## TASK OBJECTIVE:
In the entries below, find the line with "app_nil_r, <- app_assoc." and the line with "Hl Hc. split."; give again those lines and every line between them, exactly.

== DATA EXTRACT ==

Lemma run_keeps {W} `{Tools W} opts fuel w r d :
  acting opts = true -> run opts fuel (new_deployment w) = (r, d) ->
  let l := (list_migrations (directories opts) (manifest opts) w).1 in
  exists p, replay max_concurrent_jobs (protocol_start (run_order l)) (log d) = Some p
    /\ ends_as r [] p.
Proof.
  intros Hact E l. unfold acting in Hact. bool_prop. set (p0 := protocol_start (run_order l)).
  assert (Hk0 : keeps p0 p0 (new_deployment w)) by (by split).
  cut (exists p, keeps p0 p d /\ ends_as r [] p); [intros (p & [Hr _] & He); by exists p|].
  revert E. unfold run. destruct (call (list_migrations _ _) _) as [l' d1] eqn:E1.
  pose proof (keeps_call _ _ _ _ _ _ Hk0 E1) as Hk1.
  assert (l' = l) as ->.
  { unfold call in E1. simpl in E1. subst l. destruct (list_migrations _ _ w). by injection E1 as <- <-. }
  case_if; [intros [= <- <-]; exists (blame kConfigProblem p0); split; [by apply keeps_blame|simpl; set_solver]|].
  destruct (l_problems l) as [|pr prs].
  2:{ intros [= <- <-]. exists (blame kRepoProblem p0). split; [by apply keeps_blame|simpl; set_solver]. }
  cbv zeta. pose proof (keeps_report_listing _ _ l _ Hk1) as Hk2.
  match goal with Hs : status_only opts = false, Hc : chain opts = false, Hd : dry_run opts = false |- _ =>
    rewrite Hs, Hc, Hd; rename Hd into Hdry end.
  cbv iota. destruct (Nat.eqb _ 0) eqn:Hz.
  { intros [= <- <-]. exists p0. split; [done|]. split_and!; try done. apply nothing_acted_on.
    by apply Nat.eqb_eq. }
  destruct (run_groups opts fuel _ _ _) as [res d2] eqn:E2.
  destruct (keeps_run_groups opts p0 fuel _ _ p0 _ _ _ Hdry Hk2 eq_refl eq_refl eq_refl E2) as (p & Hk3 & He).
  destruct res as [[]|]; intros [= <- <-]; exists p; auto. split; [|done]. by apply keeps_silent.
Qed.

(** ** What a log that keeps the protocol says *)
Definition ended (es : list Event) (id : string) : Prop := exists job st, Ended id job st ∈ es.
Definition succeeded_in (es : list Event) (id : string) : Prop := exists job, Ended id job "succeeded" ∈ es.

(** Where a log has led: the groups before the current one have ended, what was
    started of the current one has ended or runs, and without a cause to stop
    every end was a success. *)
Record sofar (groups : list (list string)) (es : list Event) (p : Protocol) : Prop := {
  sf_place : (groups = [] /\ todo p = [])
    \/ exists before cur hd tl, todo p = hd :: tl /\ groups = before ++ (cur ++ hd) :: tl
       /\ (forall x, x ∈ mjoin before -> ended es x)
       /\ (forall x, x ∈ cur -> ended es x \/ exists job, (x, job) ∈ live p);
  sf_ok : causes p = [] -> forall id job st, Ended id job st ∈ es -> st = "succeeded";
}.

Lemma drop_done_split gs g gs' : drop_done gs = g :: gs' -> exists n, gs = replicate n [] ++ g :: gs'.
Proof.
  induction gs as [|[|x y] gs IH]; simpl; [done| |intros [= <- <-]; by exists 0%nat].
  intros [n ->]%IH. by exists (S n).
Qed.

Lemma drop_done_nil gs : drop_done gs = [] -> forall g, g ∈ gs -> g = [].
Proof. induction gs as [|[|x y] gs IH]; simpl; try done; set_solver. Qed.

Lemma mjoin_replicate_nil n (x : string) : x ∉ mjoin (replicate n (@nil string)).
Proof. induction n; simpl; set_solver. Qed.

Lemma ended_app es es' x : ended es x -> ended (es ++ es') x.
Proof. intros (job & st & He). exists job, st. set_solver. Qed.

(** The group a start is allowed in. *)
Lemma start_place cap groups es p id job p' :
  sofar groups es p -> protocol_step cap p (Started id job) = Some p' ->
  causes p = [] /\ Z.of_nat (size (live p)) < cap
  /\ live p' = live p ⊎ {[+ (id, job) +]} /\ causes p' = causes p
  /\ exists before cur g gs, todo p' = g :: gs /\ groups = before ++ (cur ++ id :: g) :: gs
     /\ (forall x, x ∈ mjoin before -> ended es x)
     /\ (forall x, x ∈ cur -> ended es x \/ exists job, (x, job) ∈ live p).
Proof.
  intros [Hp _] Hs. simpl in Hs.
  destruct (if decide (live p = ∅) then _ else _) as [|[|x g] gs] eqn:Hgs; [done|done|].
  destruct (bool_decide_reflect (causes p = [])) as [Hc|]; [|done]. cbn [andb] in Hs.
  destruct (Z.ltb_spec (Z.of_nat (size (live p))) cap); [|done]. cbn [andb] in Hs.
  destruct (String.eqb_spec x id) as [->|]; [|done]. injection Hs as <-. split_and!; try done.
  destruct Hp as [[_ Ht]|(before & cur & hd & tl & Ht & -> & Hb & Hcur)].
  { rewrite Ht in Hgs. by case_decide. }
  rewrite Ht in Hgs. destruct hd as [|y hd].
  - case_decide as Hlive; [|done]. simpl in Hgs. apply drop_done_split in Hgs as [n ->].
    exists (before ++ cur :: replicate n []), [], g, gs. split_and!; [done| | |set_solver].
    + by rewrite app_nil_r, <- app_assoc.
    + intros x. rewrite join_app. simpl. rewrite !elem_of_app. intros [Hx|[Hx|Hx]]; [auto| |].
      * destruct (Hcur x Hx) as [|[j Hj]]; [done|]. rewrite Hlive in Hj. multiset_solver.
      * by apply mjoin_replicate_nil in Hx.
  - assert (Heq : (y :: hd) :: tl = (id :: g) :: gs) by (by case_decide).
    injection Heq as -> -> ->. by exists before, cur, g, gs.
Qed.

Lemma sofar_step cap groups es p e p' :
  sofar groups es p -> protocol_step cap p e = Some p' -> sofar groups (es ++ [e]) p'.
Proof.
  intros Hsf He.
  assert (Hquiet : (forall id job st, e <> Ended id job st) -> todo p' = todo p -> live p' = live p ->
    (causes p' = [] -> causes p = []) -> sofar groups (es ++ [e]) p').
  { destruct Hsf as [Hp Hok]. intros Hne Ht Hl Hc. split.
    - rewrite Ht, Hl. destruct Hp as [|(before & cur & hd & tl & H1 & H2 & H3 & H4)]; [by left|right].
      exists before, cur, hd, tl. split_and!; auto using ended_app.
      intros x Hx. destruct (H4 x Hx); auto using ended_app.
    - intros Hn id job st. rewrite elem_of_app, list_elem_of_singleton.
      intros [Hin| <-]; [by eapply Hok; auto|]. by destruct (Hne id job st). }
  destruct e; try (simpl in He; injection He as <-; apply Hquiet; try done; by intros [_ [=]]%app_nil).
  - destruct (start_place _ _ _ _ _ _ _ Hsf He) as (Hc & _ & Hl & Hc' & before & cur & g & gs & H1 & H2 & H3 & H4).
    split; [right|].
    + exists before, (cur ++ [id]), g, gs. split_and!; auto using ended_app; [by rewrite <- app_assoc|].
      intros x. rewrite elem_of_app, list_elem_of_singleton, Hl. intros [Hx| ->].
      * destruct (H4 x Hx) as [|[j Hj]]; [left; by apply ended_app|right; exists j; multiset_solver].
      * right. exists job. multiset_solver.
    + intros _ i j st. rewrite elem_of_app, list_elem_of_singleton. intros [Hin|[=]].
      by eapply (sf_ok _ _ _ Hsf).
  - simpl in He. case_if_in He; [|done]. injection He as <-. bool_prop. destruct Hsf as [Hp Hok]. split; simpl.
    + destruct Hp as [|(before & cur & hd & tl & H1 & H2 & H3 & H4)]; [by left|right].
      exists before, cur, hd, tl. split_and!; auto using ended_app.
      intros x Hx. destruct (H4 x Hx) as [|[j Hj]]; [left; by apply ended_app|].
      destruct (decide ((x, j) = (id, job))) as [[= -> ->]|Hn]; [left; exists job, state; set_solver|].
      right. exists j. multiset_solver.
    + intros [Hc1 Hc2]%app_nil i j st. rewrite elem_of_app, list_elem_of_singleton.
      intros [Hin|[= -> -> ->]]; [by eapply Hok|]. by destruct (String.eqb_spec state "succeeded").
Qed.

===

## EXERCISE RESULT:
    + by rewrite app_nil_r, <- app_assoc.
    + intros x. rewrite join_app. simpl. rewrite !elem_of_app. intros [Hx|[Hx|Hx]]; [auto| |].
      * destruct (Hcur x Hx) as [|[j Hj]]; [done|]. rewrite Hlive in Hj. multiset_solver.
      * by apply mjoin_replicate_nil in Hx.
  - assert (Heq : (y :: hd) :: tl = (id :: g) :: gs) by (by case_decide).
    injection Heq as -> -> ->. by exists before, cur, g, gs.
Qed.

Lemma sofar_step cap groups es p e p' :
  sofar groups es p -> protocol_step cap p e = Some p' -> sofar groups (es ++ [e]) p'.
Proof.
  intros Hsf He.
  assert (Hquiet : (forall id job st, e <> Ended id job st) -> todo p' = todo p -> live p' = live p ->
    (causes p' = [] -> causes p = []) -> sofar groups (es ++ [e]) p').
  { destruct Hsf as [Hp Hok]. intros Hne Ht Hl Hc. split.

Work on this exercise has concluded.